» **Your task**:
Identify all lines in the data containing the string "asked". Copy them out.

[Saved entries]
┌──

(* ===== verification/Prelude.v ===== *)
(** * Verification library for the CCR2004 UEFI firmware

    The firmware's own code, in C, translated definition by definition, with
    the theorems that say what it does. The vendored code (zlib, XZ Embedded,
    edk2's libraries, the Alpine HAL but for its DMA queues) is a parameter: a
    class of operations with the behaviour its documentation promises as laws,
    and an instance that shows the laws can hold.

    ** How the program is put together

    The boot ROM starts the SPI loader (src/SpiLoader) from the flash; it copies
    the firmware's ELF image into memory and jumps to it. The firmware's drivers
    (src/Drivers) then come up: the I2C controller, the switch behind it, the fan
    driver on one of its channels; the SPI NOR driver and the board information
    it holds; the device tree driver, which writes the board's MAC address into
    the tree; the NAND driver and the YAFFS2 file system on it. The RouterOS
    loader (src/Application/RouterOSLoader) reads the system package from that
    file system, takes the kernel out of it, tells it through the device tree
    where its initrd is, and starts it. The Ethernet driver offers the network to
    the shell, on the queues of the Alpine HAL's DMA engine. Before all of them the
    platform library sets up the pins and the GPIO expander and describes the
    memory; after them the boot manager library registers the consoles and the boot
    options, of which the RouterOS loader is the first. Applications for the shell
    prepare the machine: one writes the firmware image to the boot flash that the
    SPI loader reads, one partitions and formats a block device, one dumps a block
    device to a file; one goes back to MikroTik's own boot loader.

    ** The files

    Shared:
    - [Prelude]: words, buffers, strings.
    - [Efi]: status codes, the pool, MMIO, the timer, identifiers.
    - [Fdt]: libfdt, as a class with laws.

    The file system (Drivers/MtYaffs2Dxe, Include/Protocol/MikroTikNandFlash.h):
    - [Nand]: the flash protocol and what it promises.
    - [Yaffs2Obj]: the object table, the tags and the two page processors (Scan.c).
    - [Yaffs2Format]: a writer of the format, to state round trips against.
    - [Yaffs2Latest]: which version of a header or chunk wins.
    - [Yaffs2Tree]: BuildTree.
    - [Yaffs2Scan]: summaries, block scans, the whole scan, detection.
    - [Yaffs2File]: Open.c, ReadDir.c, Info.c.
    - [Yaffs2Volume]: Volume.c and the driver binding of MtYaffs2Dxe.c.
    - [AlNand]: Drivers/AlNandDxe, the implementation of [Nand]'s protocol.

    The RouterOS loader:
    - [Npk]: npk_parser.c and uefi_libc.h.
    - [KernelExtract]: KernelExtract.c.
    - [RouterOS]: RouterOSLoader.c and KernelBoot.c, on top of both, over any file
      system that keeps the promises of the class [EfiFileLaws].
    - [Boot]: a mounted YAFFS2 volume as such a file system.

    The boot flash and what depends on it:
    - [Spi]: the SPI HAL and the flash chip's command set.
    - [SpiNor]: Drivers/SpiNorFlashDxe.
    - [SpiLoader]: ElfLoader.c, SpiFlash.c, Support.c and Main.c.
    - [BoardInfo]: Drivers/BoardInfoDxe, a client of [SpiNor].
    - [DtPatch]: Drivers/DtPatchDxe, a client of [BoardInfo].

    The I2C buses:
    - [I2c]: the master interface and its laws.
    - [DwI2c]: Drivers/DwI2cDxe, which implements it on the controller.
    - [Pca954x]: Drivers/Pca954xDxe, which implements it on a channel of a switch
      over any other master.
    - [Fan]: Drivers/FanDxe, a client.

    The network:
    - [Udma]: the queues of the DMA engine and the Ethernet data path on them
      (Library/AlpineHalLib: al_hal_udma.h, al_hal_udma_main.c,
      al_hal_eth_main.c).
    - [Eth]: Drivers/AlEthNextDxe, the PHY, the controller's bring-up and the
      methods of the Simple Network Protocol, with the lemma of each step on the
      rings.
    - [EthUp]: bring-up and shutdown as a whole, over the class [EthHwLaws] of
      what is left of the HAL.
    - [EthSnp]: the protocol's runs, its specification [LINK] and the simulation.
    - [EthBinding]: the driver binding and the entry point.

    The tools and the rest:
    - [Format]: Application/FormatBlockApp, over any block device.
    - [FormatDisk]: what it leaves on the disk, read back.
    - [FlashApp]: Application/FlashApp, a client of [SpiNor].
    - [FlashBoot]: from [FlashApp] to [SpiLoader].
    - [Jitter]: Library/JitterArmTrngLib.
    - [Platform]: Library/PlatformLib, and the descriptions of
      Library/PciHostBridgeLib and Drivers/PlatformGpioDxe.
    - [Smbios]: Drivers/SmbiosPlatformDxe, a client of [BoardInfo].
    - [Dump]: Application/DumpBlockApp, with [AlNand] as a source.
    - [BootMan]: Library/PlatformBootManagerLib.
    - [RouterBoot]: Application/RouterBootApp.

    ** How state and operations correspond

    A C function is a Definition of the same name; a loop or a block of a long
    function is a helper whose comment names it. State the code keeps in a
    structure is a Record with the structure's fields. Pointers out of a function
    are components of its result; a pointer argument that may be NULL is an
    [option] or a flag. An integer is a [Z] in its range, and the arithmetic that
    can wrap is written [+u32], [+u64] and so on. A buffer is the list of its
    bytes. A result of [None] is a fault: a read or a write outside a buffer, the
    use of what was never set, undefined behaviour in general. "No fault" is
    therefore a theorem, never an assumption. Allocations are counted by the pool
    of [Efi], whose script makes any of them fail; what a zlib stream or an XZ
    decoder holds counts as one allocation while it is open. The debug log is left out,
    except where it is the console of the SPI loader.

    ** What the theorems show

    - The file system keeps the newest version of everything, in whatever order
      the pages are met ([Yaffs2Latest]), never leaves its tables ([Yaffs2Obj],
      [Yaffs2Scan]) and builds the same table through a summary that describes its
      pages as page by page; on a flash without errors the volume it mounts is the one the format
      describes. Paths resolve and files and directories read as the object table
      says ([Yaffs2File]). What is mounted is freed and its interface uninstalled,
      if the boot services let it ([Yaffs2Volume]). The NAND driver is an instance of
      the protocol's class ([AlNand]), so this holds above it.
    - The package parser reads back what is written, and no package makes it
      leave its buffer ([Npk]). Kernel extraction is safe up to one wrap in an
      unchecked sum, which a theorem exhibits ([KernelExtract]). [RouterOS] puts
      them together: from the filesystem handles to StartImage, with the exact
      list of what the machine is made to do, and the status of every run that
      ends before the kernel. [Boot] starts from the pages of the NAND flash.
    - The SPI NOR driver's erase and write compose to an update of exactly the
      bytes asked for ([SpiNor]). The SPI loader jumps to an image that validates,
      with each segment in place, its zeroes cleared and the caches written back, but
      for a segment in the last cache line of the address space ([SpiLoader]).
    - An I2C request whose operations all move bytes, decoded as the controller
      puts it on the bus, is the caller's packet; any request ends, whatever the
      registers answer ([DwI2c]). The switch's channels never reach another
      channel's bus, in every interleaving of requests, resets and frequency
      changes, as long as nobody addresses the switch itself ([Pca954x]). The fan controller's
      frames are checked ([Fan]).
    - The board's block in the flash parses safely and round trips ([BoardInfo]),
      and the address in it arrives in the tree the kernel is given ([DtPatch]).

    - The completion ring is read the same in pieces as at once, and a prepared
      packet is exactly the words of its descriptors ([Udma]). The Simple Network Protocol is
      the abstract link [LINK]: a queue of received frames, one buffer in flight,
      33 pages while it is up, in every interleaving of calls, arrivals and
      hardware changes ([EthSnp], by a simulation whose invariant [link_inv] ties
      the rings, the buffers and the pages together); a frame that does not fit the
      caller's buffer is consumed. The driver's life leaves nothing behind but the
      pages of an interface that was stopped without a shutdown or failed to come
      up ([EthBinding]).
    - A formatted device holds what it held overlaid with exactly the partition
      table and the volume, and both read back, with the type that a reader gives
      the volume; where it does not, the exact sizes are stated ([FormatDisk]).
    - The flash application reports success only for a file that is in the flash,
      byte for byte ([FlashApp]); the SPI loader then starts it ([FlashBoot]).
    - A request for entropy returns a function of the counter's readings, and
      never more than was asked for ([Jitter]).
    - The platform's initialisation ends with exactly the register writes listed,
      and every window that a driver of this library accesses is device memory in
      the map ([Platform]). The board's name and serial number arrive in the SMBIOS
      records, whose strings and references are sound ([Smbios]). A dump holds the
      blocks asked for ([Dump]). Boot options are registered once and in order
      ([BootMan]). The chain loader jumps with exact copies, and with the boot
      services left when the firmware keeps its rules ([RouterBoot]).

    Some theorems say where the code does not do what it means to: the names end
    in [_wraps], [_faults], [_bounds], [_leaks] or [_partial], and
    [type_right_512] and [small_device_loses_backup] are of the kind.

    ** Loops and fuel

    A loop over a list or a count is structural. The others take a fuel that the
    calling definition computes from its arguments, and running out of it is a
    fault: a theorem that shows a result shows that the fuel is enough. Examples:
    a record of the board block takes at least its 4-byte header, an entry of a
    package 30 bytes and a container 6, a page write at least one byte, and the descriptors of a
    packet are on a ring of known size, the partition entries are written a block
    at a time and the flash a sector at a time. Where the
    code really waits, the number of turns is the code's own bound
    ([DwI2c], [SpiNor], the expander in [Platform]). Where it has none, the wait for
    the UART in [SpiLoader], zlib's progress in [Npk], the end-of-DXE callback of
    [DwI2c] and the wait for the disabled controller in [Platform], the fuel is a
    parameter and the theorems say what the environment must do for it to suffice
    ([pending s < zfuel] for zlib).

    ** Not modelled

    - The vendored trees: Library/AlpineHalLib (but for what [Udma] and [Eth]
      name), SpiLoader/hal, Library/ZlibLib, Application/RouterOSLoader/XzDec.
    - Assembly: SpiLoader/Entry.S, Library/PlatformLib/AArch64 and the trampoline of
      Application/RouterBootApp.
    - TftpPutApp and the probes (NandProbeApp, BoardI2cEepromProbeApp), shell
      applications that pass on to UEFI libraries and print what they answer.

    ** Conventions of this file

    Words, byte buffers, C strings and the lemmas on them, shared by all. *)

From Stdlib Require Export ZArith Lia.
From stdpp Require Export base tactics option list gmap numbers.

└──

» **Reply to the task**:
      bytes asked for ([SpiNor]). The SPI loader jumps to an image that validates,
      never more than was asked for ([Jitter]).
      blocks asked for ([Dump]). Boot options are registered once and in order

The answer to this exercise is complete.